SPRINGFIELD, Ill. (AP) — The Illinois State Capitol fell silent Wednesday for the first time in two weeks, but House Democrats pledged to continue their efforts to override Gov. Bruce Rauner's budget vetoes to give the state its first spending plan in two years.

The respite gave Republican Rauner an opening. He scheduled an afternoon discussion with community leaders in a Chicago neighborhood to discuss a possible 32 percent increase in the income tax rate, which he has pinned squarely on Democratic House Speaker Michael Madigan.

Lawmakers were in session for 14 straight days, capped by a flurry of activity on Tuesday, when the Senate sent a $36 billion spending plan to the governor funded with a $5 billion income tax increase. Rauner rapidly vetoed it, only to have the Democratic-controlled Senate just as swiftly override him.

But the House, which had approved the fiscal blueprint Sunday night with veto-proof majorities, has failed to summon enough members the last two days to take action. Fewer than 60 of the House's 118 members answered quorum calls on Tuesday or Wednesday.

Deputy Majority Leader Lou Lang, a Skokie Democrat, said the House intends to proceed with an override Thursday, but it depends on attendance.

"I can't answer for every member who's not here," Lang said. "If they were all here, this would have been done already.

Lang mentioned instances in which members are dealing with a family member's or a friend's death and the terminally ill relative of another.

"Legislators are people, too," Lang said. "I expect that we'll gather the necessary people here" Thursday.

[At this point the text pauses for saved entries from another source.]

(** X8.  When no page can be fetched the crawl still visits every chamber:
    it sends one request per chamber, invokes no handler, collects nothing,
    and [main] then leaves the files as they were. *)
Theorem offline_crawl (W : world) (join_cwd : string -> string)
  (argv : list string) (chambers : list (string * string)) (fs : filesystem) :
  (forall n url, fetch W n url = None) ->
  scrape_chambers W chambers init = Scraper [] (List.length chambers) [] /\
  main W join_cwd argv fs = Some fs.
Proof.
  intros Hoff. split.
  - now rewrite (offline_chambers W chambers Hoff).
  - unfold main. destruct (main_args argv); try reflexivity.
    now rewrite (offline_chambers W _ Hoff).
Qed.

Lemma offline_crawl_witness :
  let W := World sample_urljoin (fun _ _ => None) (fun _ => "2024-05-17")
             (fun _ => true) in
  main W (fun f => f) ["chamber_scraper.py"] no_files = Some no_files.
Proof.
  intros W.
  apply (offline_crawl W (fun f => f) ["chamber_scraper.py"]
           get_default_chambers no_files).
  reflexivity.
Defined.

(** X9.  One chamber whose root page cannot be fetched does not stop the
    run: the chambers before it have been scraped, it costs one request and
    adds nothing, and the chambers after it are scraped from there. *)
Theorem failed_chamber_skipped (W : world) (a b : list (string * string))
  (name url : string) (st : scraper) :
  let st1 := scrape_chambers W a st in
  fetch W (requests st1) url = None ->
  scrape_chambers W (a ++ (name, url) :: b) st
  = scrape_chambers W b
      (Scraper (businesses st1) (S (requests st1)) (calls st1)).
Proof.
  intros st1 Hfetch. rewrite scrape_chambers_app. fold st1.
  cbn [scrape_chambers]. unfold scrape_chamber_list. now rewrite Hfetch.
Qed.

Lemma failed_chamber_skipped_witness :
  let W := sample_world page_root in
  scrape_chambers W
    [("Old Saybrook Chamber", root_url); ("Gone", "https://gone.example/list")]
    init
  = Scraper
      (businesses (scrape_chambers W [("Old Saybrook Chamber", root_url)] init))
      (S (requests (scrape_chambers W [("Old Saybrook Chamber", root_url)] init)))
      (calls (scrape_chambers W [("Old Saybrook Chamber", root_url)] init)).
Proof.
  intros W.
  apply (failed_chamber_skipped W [("Old Saybrook Chamber", root_url)] []
           "Gone" "https://gone.example/list" init).
  reflexivity.
Defined.

(** ** Shapes of the extracted fields *)

Lemma all_in_app (q : ascii -> bool) (u v : string) :
  all_in q (u ++ v) = all_in q u && all_in q v.
Proof.
  induction u as [|c u IH]; [reflexivity |]. simpl. now rewrite IH, andb_assoc.
Qed.

Lemma all_in_imp (q q' : ascii -> bool) (u : string) :
  (forall c, q c = true -> q' c = true) ->
  all_in q u = true -> all_in q' u = true.
Proof.
  intros Himp. induction u as [|c u IH]; [reflexivity |]. simpl.
  rewrite !andb_true_iff. intros [Hc Hu]. split; auto.
Qed.

Lemma matches_min_length (p : pattern) (w : string) :
  matches p w -> min_length p <= String.length w.
Proof.
  induction 1 as [|a p u v _ Hlo _ _ IH]; [apply le_n |].
  cbn [min_length]. rewrite length_append. lia.
Qed.

Lemma matches_max_length (p : pattern) (w : string) :
  matches p w -> forall m, max_length p = Some m -> String.length w <= m.
Proof.
  induction 1 as [|a p u v _ _ Hhi _ IH]; cbn [max_length].
  - intros m [= <-]. apply le_n.
  - destruct (hi a) as [h|]; [| discriminate].
    destruct (max_length p) as [m'|]; [| discriminate].
    intros m [= <-]. rewrite length_append. specialize (IH m' eq_refl).
    simpl in Hhi. lia.
Qed.

Lemma matches_classes (q : ascii -> bool) (p : pattern) (w : string) :
  matches p w -> classes_within q p -> all_in q w = true.
Proof.
  induction 1 as [|a p u v Hall _ _ _ IH]; intros Hq; [reflexivity |].
  inversion Hq as [|a' p' Ha Hp]; subst.
  rewrite all_in_app, (all_in_imp _ _ _ Ha Hall), (IH Hp). reflexivity.
Qed.

Lemma matches_app_inv (p q : pattern) :
  forall w, matches (p ++ q)%list w ->
  exists u v, w = u ++ v /\ matches p u /\ matches q v.
Proof.
  induction p as [|a p IH]; intros w; cbn [app].
  - intros H. exists "", w. repeat split; [constructor | exact H].
  - inversion 1 as [|a' p' u v Hall Hlo Hhi Hm]; subst.
    destruct (IH v Hm) as (u' & v' & -> & Hu' & Hv').
    exists (u ++ u'), v'. rewrite append_assoc.
    repeat split; [now constructor | exact Hv'].
Qed.

(** A literal inside a pattern occurs in whatever the pattern matches. *)
Lemma matches_literal_inside (p q : pattern) (x w : string) :
  matches (p ++ literal x ++ q)%list w -> contains x w = true.
Proof.
  intros H. apply matches_app_inv in H as (u & v & -> & _ & H).
  apply matches_app_inv in H as (m & t & -> & Hm & _).
  apply matches_literal in Hm as ->. apply contains_iff. now exists u, t.
Qed.

Lemma occurs_contains (x w s : string) (j : nat) :
  occurs_at j w s -> contains x w = true -> contains x s = true.
Proof.
  intros (pre & post & -> & _). rewrite !contains_iff.
  intros (a & b & ->). exists (pre ++ a), (b ++ post).
  now rewrite !append_assoc.
Qed.

Lemma occurs_length (w s : string) (j : nat) :
  occurs_at j w s -> String.length w <= String.length s.
Proof.
  intros (pre & post & -> & _). rewrite !length_append. lia.
Qed.

Lemma group0_or_empty_matches (p : pattern) (s : string) :
  group0_or_empty p s = "" \/ matches p (group0_or_empty p s).
Proof.
  destruct (group0_or_empty_spec p s) as [(i & _ & Hm & _) | [_ H]];
    [now right | now left].
Qed.

Lemma phone_classes : classes_within phone_char phone_pattern.
Proof.
  unfold phone_pattern, phone_char.
  repeat constructor; cbn [cls opt exactly]; intros c Hc; rewrite Hc;
    repeat rewrite orb_true_r; reflexivity.
Qed.

(** X10.  A phone number returned by the extractor has between 10 and 14
    characters, all of them digits, parentheses, hyphens, dots or
    whitespace. *)
Theorem extract_phone_shape (soup : soup) :
  extract_phone soup = "" \/
  10 <= String.length (extract_phone soup) <= 14 /\
  all_in phone_char (extract_phone soup) = true.
Proof.
  unfold extract_phone.
  destruct (group0_or_empty_matches phone_pattern (get_text soup))
    as [H | H]; [now left | right].
  split; [split |].
  - exact (matches_min_length _ _ H).
  - exact (matches_max_length _ _ H 14 eq_refl).
  - exact (matches_classes _ _ _ H phone_classes).
Qed.

Lemma email_classes : classes_within not_space email_pattern.
Proof.
  repeat constructor; cbn [cls plus at_least one];
    intros [[] [] [] [] [] [] [] []]; vm_compute; congruence.
Qed.

(** X11.  An email address returned by the extractor contains [@], has at
    least six characters and no whitespace. *)
Theorem extract_email_shape (soup : soup) :
  extract_email soup = "" \/
  contains "@" (extract_email soup) = true /\
  6 <= String.length (extract_email soup) /\
  all_in not_space (extract_email soup) = true.
Proof.
  unfold extract_email.
  destruct (group0_or_empty_matches email_pattern (get_text soup))
    as [H | H]; [now left | right].
  split; [| split].
  - apply (matches_literal_inside [plus email_local]
             [plus email_domain; one (chr "."); at_least 2 is_alpha_az] "@").
    exact H.
  - exact (matches_min_length _ _ H).
  - exact (matches_classes _ _ _ H email_classes).
Qed.

(** ** Trimming *)

Lemma lstrip_starts_clean (s : string) : starts_clean (lstrip s).
Proof.
  induction s as [|c s IH]; [exact I |]. cbn [lstrip].
  destruct (is_space c) eqn:Hc; [exact IH | exact Hc].
Qed.

Lemma lstrip_clean (s : string) : starts_clean s -> lstrip s = s.
Proof.
  destruct s as [|c s]; [reflexivity |]. cbn [starts_clean lstrip].
  now intros ->.
Qed.

Lemma rstrip_starts_clean (s : string) :
  starts_clean s -> starts_clean (rstrip s).
Proof.
  destruct s as [|c s]; [exact (fun H => H) |]. cbn [starts_clean rstrip].
  intros Hc. destruct (rstrip s); [now rewrite Hc | exact Hc].
Qed.

Lemma rstrip_idempotent (s : string) : rstrip (rstrip s) = rstrip s.
Proof.
  induction s as [|c s IH]; [reflexivity |]. cbn [rstrip].
  destruct (rstrip s) as [|d r] eqn:Hr.
  - destruct (is_space c) eqn:Hc; [reflexivity |].
    cbn [rstrip]. now rewrite Hc.
  - cbn [rstrip]. cbn [rstrip] in IH. now rewrite IH.
Qed.

(** [strip] leaves a stripped string as it is. *)
Lemma strip_idempotent (s : string) : strip (strip s) = strip s.
Proof.
  unfold strip.
  rewrite (lstrip_clean (rstrip (lstrip s)))
    by apply rstrip_starts_clean, lstrip_starts_clean.
  apply rstrip_idempotent.
Qed.

Lemma stripped_strings_stripped (cs : list node) (f : string) :
  In f (stripped_strings cs) -> strip f = f /\ f <> "".
Proof.
  unfold stripped_strings. rewrite filter_In, in_map_iff.
  intros [(x & <- & _) Hne]. split; [apply strip_idempotent |].
  now apply nonempty_iff.
Qed.

(** X12.  An address returned by the extractor is one of the page's text
    fragments, with no whitespace around it; it has at least 11 characters
    and contains a comma and [CT]. *)
Theorem extract_address_shape (soup : soup) :
  extract_address soup = "" \/
  In (extract_address soup) (stripped_strings soup) /\
  strip (extract_address soup) = extract_address soup /\
  11 <= String.length (extract_address soup) /\
  contains "," (extract_address soup) = true /\
  contains "CT" (extract_address soup) = true.
Proof.
  unfold extract_address.
  destruct (address_loop_result (stripped_strings soup))
    as [H | [Hin (j & w & Ho & Hm)]]; [now left | right].
  split; [exact Hin | split; [| split; [| split]]].
  - now apply (stripped_strings_stripped soup).
  - pose proof (matches_min_length _ _ Hm) as Hlen.
    pose proof (occurs_length _ _ _ Ho). cbn in Hlen. lia.
  - apply (occurs_contains _ w _ j Ho).
    apply (matches_literal_inside
             [plus is_digit; plus is_space; plus is_word; star dot] 
             [star is_space; one (chr "C"); one (chr "T"); star is_space;
              exactly 5 is_digit] ",").
    exact Hm.
  - apply (occurs_contains _ w _ j Ho).
    apply (matches_literal_inside
             [plus is_digit; plus is_space; plus is_word; star dot;
              one (chr ","); star is_space]
             [star is_space; exactly 5 is_digit] "CT").
    exact Hm.
Qed.

Lemma name_of_stripped (soup : soup) : strip (name_of soup) = name_of soup.
Proof.
  unfold name_of. destruct (find "h1" soup); [apply strip_idempotent |].
  destruct (find "title" soup); [apply strip_idempotent | reflexivity].
Qed.

Lemma record_fields_data (soup : soup) (u c k d : string) :
  let b := business_data soup u c k d in
  strip (business_name b) = business_name b /\
  strip (address b) = address b /\
  (website b = "" \/ startswith "http" (website b) = true) /\
  chamber_url b = u.
Proof.
  unfold business_data. cbn [business_name address website chamber_url].
  split; [apply name_of_stripped | split; [| split; [| reflexivity]]].
  - destruct (extract_address_shape soup) as [-> | (_ & H & _)];
      [reflexivity | exact H].
  - unfold extract_website.
    destruct (website_loop_result (map fst (find_all_a (fun _ => true) soup)))
      as [H | [_ H]]; [now left | right].
    unfold qualifies in H. apply andb_true_iff in H as [H _].
    now apply andb_true_iff in H as [_ H].
Qed.

(** X13.  In every record of a crawl the business name and the address have
    no whitespace around them, and the website is empty or begins with
    [http]. *)
Theorem crawl_record_fields (W : world) (chambers : list (string * string))
  (b : business) :
  In b (businesses (scrape_chambers W chambers init)) ->
  strip (business_name b) = business_name b /\
  strip (address b) = address b /\
  (website b = "" \/ startswith "http" (website b) = true).
Proof.
  pose proof (scrape_chambers_keeps W
                (fun b =>
                   strip (business_name b) = business_name b /\
                   strip (address b) = address b /\
                   (website b = "" \/ startswith "http" (website b) = true))
                (fun soup u c k d =>
                   match record_fields_data soup u c k d with
                   | conj H1 (conj H2 (conj H3 _)) => conj H1 (conj H2 H3)
                   end)
                chambers init (Forall_nil _)) as H.
  rewrite Forall_forall in H. apply H.
Qed.

Lemma crawl_record_fields_witness :
  let b :=
    business_data page_contact joes_url "Old Saybrook Chamber" "Dining"
      "2024-05-17" in
  strip (business_name b) = business_name b /\
  strip (address b) = address b /\
  (website b = "" \/ startswith "http" (website b) = true).
Proof.
  intros b.
  apply (crawl_record_fields (sample_world page_root)
           [("Old Saybrook Chamber", root_url)] b).
  vm_compute. left. reflexivity.
Defined.

Lemma contains_trans (x y z : string) :
  contains x y = true -> contains y z = true -> contains x z = true.
Proof.
  rewrite !contains_iff. intros (a & b & ->) (pre & post & ->).
  exists (pre ++ a), (b ++ post). now rewrite !append_assoc.
Qed.

(** X14.  A link into the directory of one of the default chambers is never
    taken for a business's website. *)
Theorem default_chamber_never_website (soup : soup) (name url href : string) :
  In (name, url) get_default_chambers ->
  contains url href = true ->
  extract_website soup <> href.
Proof.
  intros Hdef Hurl Heq.
  assert (Hb : contains "business." url = true /\ url <> "").
  { simpl in Hdef.
    repeat (destruct Hdef as [[= <- <-] | Hdef];
            [split; [reflexivity | discriminate] |]).
    destruct Hdef. }
  destruct Hb as [Hb Hne].
  unfold extract_website in Heq.
  destruct (website_loop_result (map fst (find_all_a (fun _ => true) soup)))
    as [H | [_ H]]; rewrite Heq in H.
  - rewrite H in Hurl. destruct url; [now apply Hne | discriminate Hurl].
  - unfold qualifies in H. apply andb_true_iff in H as [H _].
    apply andb_true_iff in H as [H _]. apply negb_true_iff in H.
    assert (Hc : contains "business." (lower href) = true)
      by (apply contains_lower; [reflexivity | exact (contains_trans _ _ _ Hb Hurl)]).
    unfold any_in, platform_denylist in H. cbn [existsb] in H.
    rewrite Hc in H. now rewrite !orb_true_r in H.
Qed.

Illinois' budget crisis is the longest in the nation since at least the Great Depression.

With a $6.2 billion annual deficit and $14.7 billion in overdue bills, disaster is around the corner. The United Way predicts the demise of 36 percent of all human services agencies in Illinois by year's end. Billions of dollars in road construction work is shutting down. Public universities have been cut to the bone and face a loss of academic accreditation.

Although there's no firm deadline, credit-rating houses have vowed to downgrade the state's creditworthiness to "junk," signaling to investors that buying state debt is a highly speculative venture. The bond houses predicted a downgrade without a fix by the July 1 debut of the fiscal year.

But Fitch Ratings and S&P Global Ratings gave Illinois some breathing room on Monday, issuing notices marking the House tax increase approval a day earlier and indicating they would not take immediate downgrade action.

Government has limped along for two years on the strength of court-ordered spending, but the state comptroller says the treasury will be $185 million short of what's needed to cover basic services by August.